Pickard et al (2018) found that frequency of infection was reduced by 48% in those using antibiotic prophylaxis. There was an absolute reduction of UTI episodes over the course of a year from two individuals in the group receiving no prophylaxis, to one individual in the group taking antibiotics. Some antimicrobial resistance to Escherichia coli (E. coli) was noted in perianal swabs, as well as to some pathogens that were not associated with urine. Prophylaxis incurred an extra cost of £99 to prevent one infection, although this did not account for costs incurred relating to increased antimicrobial resistance.

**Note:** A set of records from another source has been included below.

(** An entry of the queue that is a string is no pair: its second
    character is no array of arguments, and the replay stops there with an
    exception. *)
Lemma exec_string_entry_throws :
  forall (this : Document) (name : string) (rest : list value)
         (cb : arg (method_callback world Document)) (w : world),
    execQueue this = VStr name :: rest ->
    ModelPrototype_exec client diff_length new_model this cb w = [EThrow TypeError].
Proof.
  intros this name rest cb w Hqueue.
  unfold ModelPrototype_exec, eachLimit. rewrite Hqueue.
  cbn [List.length Nat.eqb orb replenish]. rewrite Hqueue.
  cbn [nth_error]. unfold replay.
  assert (H1 : get (VStr name) "1"
               = Some match String.get 1 name with
                      | Some c => VStr (String c EmptyString)
                      | None => VUndefined
                      end) by reflexivity.
  rewrite H1.
  destruct (get (VStr name) "0"); [|reflexivity].
  destruct (String.get 1 name); reflexivity.
Qed.

(** C2. [populate] without a callback calls [push] with two arguments, so
    the queue grows by two entries, the name and the array of arguments,
    not by one pair; [exec] then reads the name as if it were the pair,
    finds no array in ["populate"[1]], and throws before any queued
    operation is entered or its own callback is called. *)
Theorem populate_queues_two_entries :
  forall (this : Document) (path : value)
         (cb : arg (method_callback world Document)) (w : world),
    let queued := fst (ModelPrototype_populate client new_model this path missing) in
    execQueue queued = (execQueue this ++ [VStr "populate"; VArr [path]])%list
    /\ snd (ModelPrototype_populate client new_model this path missing) w = []
    /\ (execQueue this = [] ->
        ModelPrototype_exec client diff_length new_model queued cb w = [EThrow TypeError]).
Proof.
  intros this path cb w queued.
  assert (Hqueue : execQueue queued
                   = (execQueue this ++ [VStr "populate"; VArr [path]])%list).
  { subst queued. now destruct this. }
  split; [exact Hqueue | split; [reflexivity | ]].
  intros Hempty. rewrite Hempty in Hqueue.
  exact (@exec_string_entry_throws queued "populate" [VArr [path]] cb w Hqueue).
Qed.

(** The populator fetches through [findById], whose query has an empty
    populate path: which populator [exec] is given makes no difference
    there. *)
Lemma findById_needs_no_populator :
  forall item_populate (m : Model) (idv : value) (cb : arg (callback world)),
    ModelStatics_findById_with client new_model item_populate m idv cb
    = ModelStatics_findById client new_model m idv cb.
Proof. reflexivity. Qed.

End Properties.

(** ** The properties on the small installation *)

Import Sample.

Lemma update_without_id_fails_witness :
  truthy (id fresh) = false
  /\ ModelPrototype_update (answers []) deep_diff_length fresh
       (AVal (VObj [("title", VStr "B")])) (AFun report_method) 0%nat
     = [ECallback (Some (Err "Cannot update: no ID specified.")) VUndefined].
Proof.
  split; [reflexivity|].
  exact (proj2 (@update_without_id_fails nat (answers []) deep_diff_length fresh
                  (AVal (VObj [("title", VStr "B")])) report_method 0%nat eq_refl)).
Defined.

Lemma save_unchanged_still_writes_witness :
  (0 < deep_diff_length)%nat
  /\ __data loaded = __origData loaded
  /\ ModelPrototype_save (answers []) deep_diff_length loaded (AFun report_method) 0%nat
     = [ERequest ep_index
          (VObj [("index", VStr "blog"); ("type", VStr "post"); ("id", VStr "42");
                 ("body", VObj [("id", VStr "42"); ("title", VStr "A")])]);
        ECallback None (VDoc loaded)].
Proof.
  assert (H : (0 < deep_diff_length)%nat) by (unfold deep_diff_length; lia).
  split; [exact H|]. split; [reflexivity|].
  exact (@save_unchanged_still_writes nat (answers []) deep_diff_length loaded 0%nat
           H eq_refl).
Defined.

(** C6, as first stated, fails: [title] is declared a [String], is
    present and holds a number, which the earlier copy reports by name,
    and [validate] calls back with no error. *)
Lemma validate_accepts_mismatch :
  has_property (__data ill_typed) "title" = true
  /\ get (__data ill_typed) "title" = Some (VNum 5)
  /\ instance_of (VNum 5) String_ = false
  /\ @legacy_validate nat post_schema ill_typed (AFun report_method) 0%nat
     = [ECallback (Some (Err "Mis-match type: title")) VUndefined]
  /\ @ModelPrototype_validate nat ill_typed (AFun report_method) 0%nat
     = [ECallback None VUndefined].
Proof. repeat split. Qed.

Lemma mget_ids_as_built_witness :
  get (query (new_Query (VObj [("id", VStr "42")]) Post)) "id" = Some (VStr "42")
  /\ truthy (VStr "42") = true
  /\ exists params rest,
      Query_exec (answers []) new_model (new_Query (VObj [("id", VStr "42")]) Post)
                 (AFun report) 0%nat
        = ERequest ep_mget params :: rest
      /\ get params "body" = Some (VObj [("ids", VStr "42")]).
Proof.
  split; [reflexivity|]. split; [reflexivity|].
  exact (@mget_ids_as_built nat (answers []) new_model
           (new_Query (VObj [("id", VStr "42")]) Post) (VStr "42")
           (AFun report) 0%nat eq_refl eq_refl).
Defined.

Example mget_ids_of_array :
  hd_error (Query_exec (answers []) new_model
              (new_Query (VObj [("id", VArr [VStr "X"; VStr "Y"])]) Post)
              (AFun report) 0%nat)
  = Some (ERequest ep_mget
            (VObj [("index", VStr "blog"); ("type", VStr "post");
                   ("from", VNum 0); ("size", VNum 10); ("fields", VBool true);
                   ("body", VObj [("ids", VArr [VArr [VStr "X"; VStr "Y"]])])])).
Proof. reflexivity. Qed.

Lemma find_by_scalar_id_is_single_witness :
  get (VObj [("id", VStr "42")]) "id" = Some (VStr "42")
  /\ exists ep params,
      snd (ModelStatics_find (answers [hit "42" "A"]) new_model Post
             (VObj [("id", VStr "42")]) (AFun report)) 0%nat
      = [ERequest ep params;
         match res_err (snd (answers [hit "42" "A"] ep params 0%nat)) with
         | Some e => ECallback (Some e) VUndefined
         | None =>
             ECallback None
               match hits (snd (answers [hit "42" "A"] ep params 0%nat)) with
               | [] => VUndefined
               | first :: _ => VDoc (new_model Post first)
               end
         end].
Proof.
  split; [reflexivity|].
  exact (@find_by_scalar_id_is_single nat (answers [hit "42" "A"]) new_model Post
           (VObj [("id", VStr "42")]) "42" 0%nat eq_refl).
Defined.

Example find_by_scalar_id_one_hit :
  snd (ModelStatics_find (answers [hit "42" "A"]) new_model Post
         (VObj [("id", VStr "42")]) (AFun report)) 0%nat
  = [ERequest ep_mget
       (VObj [("index", VStr "blog"); ("type", VStr "post");
              ("from", VNum 0); ("size", VNum 10); ("fields", VBool true);
              ("body", VObj [("ids", VStr "42")])]);
     ECallback None (VDoc loaded)].
Proof. reflexivity. Qed.

Example findOne_no_hit :
  snd (ModelStatics_findOne (answers []) new_model Post
         (VObj [("id", VStr "42")]) (AFun report)) 0%nat
  = [ERequest ep_mget
       (VObj [("index", VStr "blog"); ("type", VStr "post");
              ("from", VNum 0); ("size", VNum 1); ("fields", VBool true);
              ("body", VObj [("ids", VStr "42")])]);
     ECallback None VUndefined].
Proof. reflexivity. Qed.

(** C7, as first stated, fails: the engine refuses the write, and [save]
    hands the error to its callback together with the document. *)
Lemma save_error_comes_with_document :
  ModelPrototype_save (fails "unreachable") deep_diff_length loaded
    (AFun report_method) 0%nat
  = [ERequest ep_index
       (VObj [("index", VStr "blog"); ("type", VStr "post"); ("id", VStr "42");
              ("body", VObj [("id", VStr "42"); ("title", VStr "A")])]);
     ECallback (Some (Err "unreachable")) (VDoc loaded)]
  /\ VDoc loaded <> VUndefined.
Proof. split; [reflexivity | discriminate]. Qed.

Lemma operations_call_back_once_witness :
  truthy (populate (options (new_Query (VObj [("title", VStr "A")]) Post))) = false
  /\ exists err result,
      calls_back_once
        (Query_exec (fails "unreachable") new_model
           (with_options (new_Query (VObj [("title", VStr "A")]) Post)
              (options (new_Query (VObj [("title", VStr "A")]) Post)))
           (AFun report) 0%nat) err result
      /\ (err <> None -> result = VUndefined).
Proof.
  split; [reflexivity|].
  exact (proj2 (proj2 (proj2
           (@operations_call_back_once nat (fails "unreachable") deep_diff_length
              new_model loaded (AVal VUndefined) (VObj [("title", VStr "A")]) Post
              (options (new_Query (VObj [("title", VStr "A")]) Post)) 0%nat)))
           eq_refl).
Defined.

Lemma populate_leaves_foreign_id_witness :
  __data referring = VObj [("title", VStr "B"); ("author", VStr "42")]
  /\ assoc "author" [("title", VStr "B"); ("author", VStr "42")] = Some (VStr "42")
  /\ split_on "." "author" = ["author"]
  /\ index_of_key "author" = None
  /\ snd (ModelPrototype_populate (answers [hit "42" "A"]) new_model referring
           (VStr "author") (AFun report_method)) 0%nat
     = [ECallback None VUndefined].
Proof.
  repeat (split; [reflexivity|]).
  exact (@populate_leaves_foreign_id nat (answers [hit "42" "A"]) new_model referring
           [("title", VStr "B"); ("author", VStr "42")] "author" "42"
           report_method 0%nat eq_refl eq_refl eq_refl eq_refl).
Defined.

(** The branch for a foreign id is entered when the id sits one level
    further down, under the same name: then it is fetched and replaced,
    and left alone when the fetch fails. *)

Example populate_one_level_down :
  snd (ModelPrototype_populate (answers [hit "42" "A"]) new_model nested_reference
         (VStr "author") (AFun (fun err _ this _ => [ECallback err (__data this)])))
      0%nat
  = [ERequest ep_mget
       (VObj [("index", VStr "blog"); ("type", VStr "post");
              ("from", VNum 0); ("size", VNum 10); ("fields", VBool true);
              ("body", VObj [("ids", VStr "42")])]);
     ECallback None (VObj [("author", VObj [("author", VDoc loaded)])])].
Proof. reflexivity. Qed.
(** [int(s)]: surrounding white space, an optional sign, decimal digits *)
Definition is_space (c : ascii) : bool :=
  let n := nat_of_ascii c in
  ((9 <=? n) && (n <=? 13) || (n =? 32))%nat.

Definition is_digit (c : ascii) : bool :=
  let n := nat_of_ascii c in ((48 <=? n) && (n <=? 57))%nat.

Fixpoint lstrip (s : string) : string :=
  match s with
  | String c s' => if is_space c then lstrip s' else s
  | EmptyString => EmptyString
  end.

Fixpoint rstrip (s : string) : string :=
  match s with
  | String c s' =>
      match rstrip s' with
      | EmptyString => if is_space c then EmptyString else String c EmptyString
      | t => String c t
      end
  | EmptyString => EmptyString
  end.

Fixpoint digits_value (acc : Z) (s : string) : option Z :=
  match s with
  | EmptyString => Some acc
  | String c s' =>
      if is_digit c
      then digits_value (10 * acc + (Z.of_nat (nat_of_ascii c) - 48)) s'
      else None
  end.

Definition unsigned_value (s : string) : option Z :=
  match s with
  | EmptyString => None
  | _ => digits_value 0 s
  end.

Definition int_of_str (s : string) : option Z :=
  match rstrip (lstrip s) with
  | String "-" t => option_map Z.opp (unsigned_value t)
  | String "+" t => unsigned_value t
  | t => unsigned_value t
  end.

Definition py_int (s : string) : C Z :=
  match int_of_str s with
  | Some n => Prog.ret n
  | None => Prog.raise ValueError
  end.

Definition is_ValueError (e : exn) : bool :=
  match e with ValueError => true | _ => false end.

(** [try: x = int(raw_input(p))  except ValueError: print ...]; the
    local [x] is bound ([Some]) only when the assignment was reached *)
Definition ask_int (prompt : string) : C (option Z) :=
  Prog.try_except
    (s <- raw_input prompt ;; n <- py_int s ;; Prog.ret (Some n))
    is_ValueError
    (say (Print "Please enter a number.") ;;; Prog.ret None).

(** reading a local variable *)
Definition local {A} (name : string) (x : option A) : C A :=
  match x with
  | Some a => Prog.ret a
  | None => Prog.raise (UnboundLocalError name)
  end.

Definition config_dir : string := "config".

(** [with open(path, 'w') as file: yaml.dump(settings, file, ...)] *)
Definition dump_to {D : Type} {MD : Mapping D} (path : string) (settings : D)
  : C unit :=
  c <- Prog.get ;;
  if config_dir_exists c then say (Dump path (represent_dict settings))
  else Prog.raise IOError.

Section Parse.
Context {O : DictOrder}.
(** Before the loop: without a match the batch returns the empty list and
    does not create the output directory (a failing [makedirs] goes
    unnoticed); with matches, a failure of [makedirs] is not caught: it
    leaves the batch before any file is converted. *)
Theorem batch_before_loop (os : platform) (input_path : string)
    (output_dir : option string) (pattern : string) :
  let search_pattern := os_path_join os input_path pattern in
  (glob_glob os search_pattern = [] ->
   batch_convert_dicom_to_png os input_path output_dir pattern
   = (Ok [], [NoFilesFound search_pattern])) /\
  (forall d e, glob_glob os search_pattern <> [] ->
   output_dir = Some d -> d <> "" -> os_makedirs os d = Raise e ->
   batch_convert_dicom_to_png os input_path output_dir pattern
   = (Raise e, [Found (List.length (glob_glob os search_pattern))])).
Proof.
  intros sp. unfold batch_convert_dicom_to_png. fold sp. split.
  - intros ->. reflexivity.
  - intros d e Hne -> Hd Hm. destruct (glob_glob os sp) as [|f rest]; [congruence|].
    cbn [truthy]. apply String.eqb_neq in Hd. now rewrite Hd, Hm.
Qed.

Lemma batch_before_loop_witness :
  batch_convert_dicom_to_png
    (mk_platform (dcmread example_platform)
       (Image_fromarray example_platform) (Image_save example_platform)
       (os_path_basename example_platform) (os_path_dirname example_platform)
       (os_path_splitext example_platform) (os_path_join example_platform)
       (glob_glob example_platform) (fun _ => Raise OSError))
    "scans" (Some "/readonly") "*.dcm"
  = (Raise OSError, [Found 3]).
Proof.
  destruct (batch_before_loop
              (mk_platform (dcmread example_platform)
                 (Image_fromarray example_platform) (Image_save example_platform)
                 (os_path_basename example_platform) (os_path_dirname example_platform)
                 (os_path_splitext example_platform) (os_path_join example_platform)
                 (glob_glob example_platform) (fun _ => Raise OSError))
              "scans" (Some "/readonly") "*.dcm") as [_ H].
  apply (H "/readonly" OSError).
  - discriminate.
  - reflexivity.
  - discriminate.
  - reflexivity.
Defined.

Lemma convert_each_empty_dir (os : platform) (dicom_files converted_files : list string) :
  convert_each os (Some "") dicom_files converted_files
  = convert_each os None dicom_files converted_files.
Proof.
  revert converted_files. induction dicom_files as [|f rest IH]; intros acc;
    [reflexivity|].
  cbn [convert_each truthy String.eqb negb].
  destruct (convert_dicom_to_png os f None true) as [r out].
  now rewrite IH.
Qed.

(** An empty output directory name counts as none: the files are written
    next to their sources and no directory is created. *)
Theorem batch_empty_output_dir (os : platform) (input_path pattern : string) :
  batch_convert_dicom_to_png os input_path (Some "") pattern
  = batch_convert_dicom_to_png os input_path None pattern.
Proof.
  unfold batch_convert_dicom_to_png. cbn [truthy String.eqb negb].
  now rewrite convert_each_empty_dir.
Qed.

(** How [main] can end once the arguments are parsed.  Given an existing file it returns normally, even
    when the conversion fails; given neither a file nor a directory it
    prints the complaint and exits with status 1, converting nothing; status
    1 is the only exit; and the only exception that escapes is a failure to
    create the output directory of a batch. *)
Theorem main_exit_status (os : platform) (os_path_isfile os_path_isdir : string -> bool)
    (args : arguments) :
  (os_path_isfile (input args) = true ->
   main os os_path_isfile os_path_isdir args
   = (Returned,
      map Conversion
        (snd (convert_dicom_to_png os (input args) (output args)
                (negb (no_windowing args)))))) /\
  (os_path_isfile (input args) = false -> os_path_isdir (input args) = false ->
   main os os_path_isfile os_path_isdir args
   = (SystemExit 1, [InvalidInput (input args)])) /\
  (forall code out,
     main os os_path_isfile os_path_isdir args = (SystemExit code, out) ->
     code = 1%Z /\ out = [InvalidInput (input args)] /\
     os_path_isfile (input args) = false /\ os_path_isdir (input args) = false) /\
  (forall e out,
     main os os_path_isfile os_path_isdir args = (Uncaught e, out) ->
     os_path_isfile (input args) = false /\ os_path_isdir (input args) = true /\
     exists d, output_dir args = Some d /\ d <> "" /\ os_makedirs os d = Raise e).
Proof.
  unfold main. split; [|split; [|split]].
  - intros ->. now destruct (convert_dicom_to_png _ _ _ _).
  - intros -> ->. reflexivity.
  - intros code out H. destruct (os_path_isfile (input args)).
    { destruct (convert_dicom_to_png _ _ _ _). discriminate. }
    destruct (os_path_isdir (input args)).
    { destruct (batch_convert_dicom_to_png _ _ _ _) as [[r|e] o]; discriminate. }
    injection H as <- <-. auto.
  - intros e out H. destruct (os_path_isfile (input args)).
    { destruct (convert_dicom_to_png _ _ _ _). discriminate. }
    destruct (os_path_isdir (input args)); [|discriminate].
    split; [reflexivity|]. split; [reflexivity|].
    unfold batch_convert_dicom_to_png in H.
    destruct (glob_glob os _) as [|f rest]; [discriminate|].
    destruct (output_dir args) as [d|]; cbn [truthy] in H.
    + destruct (String.eqb_spec d "") as [Ed|Nd]; cbn [negb] in H.
      * destruct (convert_each _ _ _ _). discriminate.
      * destruct (os_makedirs os d) as [[]|e'] eqn:Em.
        -- destruct (convert_each _ _ _ _). discriminate.
        -- injection H as <- _. exists d. auto.
    + destruct (convert_each _ _ _ _). discriminate.
Qed.

Lemma main_exit_status_witness :
  main example_platform (fun _ => false) (fun _ => false)
    (mk_arguments "nowhere" None None "*.dcm" false)
  = (SystemExit 1, [InvalidInput "nowhere"]).
Proof.
  destruct (main_exit_status example_platform (fun _ => false) (fun _ => false)
              (mk_arguments "nowhere" None None "*.dcm" false)) as (_ & H & _).
  apply H; reflexivity.
Defined.

Lemma batch_paths_from_windowed_conversions (os : platform) (input_path : string)
    (output_dir : option string) (pattern : string)
    (res : list string) (evs : list event) :
  batch_convert_dicom_to_png os input_path output_dir pattern = (Ok res, evs) ->
  Forall (fun p =>
            exists (f : string) (dicom : dataset) (a : ndarray Z)
                   (wc ww : option Q) (n : ndarray Z) (im : image),
              In f (glob_glob os (os_path_join os input_path pattern)) /\
              convert_dicom_to_png os f (batch_output_path os output_dir f) true
              = (Some p,
                 [Saved im p;
                  Converted (os_path_basename os f) (os_path_basename os p)]) /\
              dcmread os f = Ok dicom /\
              normalizer_call dicom true = Ok (a, wc, ww) /\
              normalize_pixel_array (IntPixels a) wc ww = Ok n /\
              Image_fromarray os n
                (if Nat.eqb (List.length (shape n)) 3 then None else Some "L")
              = Ok im /\
              Image_save os im p = Ok tt)
         res.
Proof.
  intros H. unfold batch_convert_dicom_to_png in H.
  remember (glob_glob os (os_path_join os input_path pattern)) as files eqn:Ef.
  destruct files as [|f0 rest].
  { injection H as <- _. constructor. }
  destruct (if truthy output_dir then _ else Ok tt) as [[]|e]; [|discriminate].
  rewrite convert_each_flat_map in H.
  match type of H with
  | (Ok (_ ++ ?l)%list, _) = _ =>
      assert (R : res = l) by (injection H as <- _; reflexivity)
  end.
  rewrite R. clear R H.
  apply Forall_forall. intros p Hp. apply in_flat_map in Hp.
  destruct Hp as (f & Hf & Hp). exists f.
  unfold convert_dicom_to_png in *.
  destruct (convert_body os f (batch_output_path os output_dir f) true)
    as [[p' evs']|e] eqn:E; cbn [fst] in Hp; [|destruct Hp].
  destruct (String.eqb p' ""); [destruct Hp|].
  destruct Hp as [<-|[]].
  destruct (convert_body_outcome _ _ _ _ _ _ E)
    as (dicom & a & wc & ww & n & im & E1 & E2 & E3 & E4 & E5 & _ & E7).
  exists dicom, a, wc, ww, n, im. rewrite E7. repeat split; assumption.
Qed.

(** For a directory the flag [--no-windowing] is not looked at: [main] ends
    the same way with the flag and without it, and every path p the batch
    returns is the path at which the conversion of a matched file saved the
    image normalised with the window parameters extracted with windowing
    on. *)
Theorem batch_mode_ignores_no_windowing
    (os : platform) (os_path_isfile os_path_isdir : string -> bool)
    (args : arguments) (out : list main_event) :
  os_path_isfile (input args) = false ->
  os_path_isdir (input args) = true ->
  main os os_path_isfile os_path_isdir args = (Returned, out) ->
  main os os_path_isfile os_path_isdir
    (mk_arguments (input args) (output args) (output_dir args) (pattern args)
       (negb (no_windowing args)))
  = (Returned, out) /\
  exists (res : list string) (evs : list event),
    batch_convert_dicom_to_png os (input args) (output_dir args) (pattern args)
    = (Ok res, evs) /\
    out = map Conversion evs /\
    Forall (fun p =>
              exists (f : string) (dicom : dataset) (a : ndarray Z)
                     (wc ww : option Q) (n : ndarray Z) (im : image),
                In f (glob_glob os (os_path_join os (input args) (pattern args))) /\
                convert_dicom_to_png os f
                  (batch_output_path os (output_dir args) f) true
                = (Some p,
                   [Saved im p;
                    Converted (os_path_basename os f) (os_path_basename os p)]) /\
                dcmread os f = Ok dicom /\
                normalizer_call dicom true = Ok (a, wc, ww) /\
                normalize_pixel_array (IntPixels a) wc ww = Ok n /\
                Image_fromarray os n
                  (if Nat.eqb (List.length (shape n)) 3 then None else Some "L")
                = Ok im /\
                Image_save os im p = Ok tt)
           res.
Proof.
  intros Hf Hd H. split.
  - rewrite <- H. unfold main. cbn [input output output_dir pattern no_windowing].
    now rewrite Hf, Hd.
  - unfold main in H. rewrite Hf, Hd in H.
    destruct (batch_convert_dicom_to_png os (input args) (output_dir args) (pattern args))
      as [[res|e] evs] eqn:Eb; [|discriminate].
    injection H as <-. exists res, evs. split; [reflexivity|]. split; [reflexivity|].
    exact (batch_paths_from_windowed_conversions _ _ _ _ _ _ Eb).
Qed.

The emotional and practical burden of CISC and UTI did influence wellbeing, although health status measured over 1 year was similar between all groups, and did not particularly worsen with the infection. The team observed that participants were willing to take the antibiotic without anxiety over development of antimicrobial resistance. There was a clear benefit with the use of antibiotic prophylaxis, in terms of reducing frequency of infection in those using CISC, and antibiotic prophylaxis appears to be safe in the first 12 months. However, resistant pathogens could present a public health concern through creating a pattern of recurring infections despite prophylaxis in the longer term. Therefore, the researchers agreed that longer term studies of resistance and non-antibiotic strategies are required.

Methenamine hippurate

Alternatives to antibiotic prophylaxis have been explored in recent years, such as the study by Harding et al (2022). This study tested and compared the efficacy of methenamine hippurate for the prevention of recurrent urinary tract infections, with the standard low-dose daily antibiotic prophylaxis. The trial was open label, randomised and multi-centre-across 8 centres in the UK, who recruited participants between 2016 and 2018. The study focused on women only, aged over 18, who had a history of recurrent UTIs, thereby requiring prophylaxis. The study took place over the course of 12 months, with two groups; one taking antibiotics (n=120) and one taking methenamine hippurate (n=120) over the year. The modified intention-to-treat analysis comprised 205 (85%) participants (antibiotics, n=102 (85%); methenamine hippurate, n=103 (86%)).

Incidence of antibiotic-treated UTIs during the 12-month treatment period was found to be 0.89 episodes per person per year in the antibiotics group and 1.38 in the methenamine hippurate group, with an absolute difference of 0.49, confirming non-inferiority. Adverse reactions were reported by 34/142 (24%) in the antibiotic group and 35/127 (28%) in the methenamine group, but most reactions were observed to be mild. The researchers concluded that the use of methenamine hippurate as an alternative to an antibiotic may be suitable for women with a history of recurrent UTIs, which can be better informed by patient preference and by what is deemed appropriate, with antibiotic stewardship influencing available choices.

Overall, ISC is commonplace and relatively low risk, with various options of catheter choices, and there exists an ongoing assessment of what is best regarding prophylaxis for infections and alternatives to antibiotics for this purpose.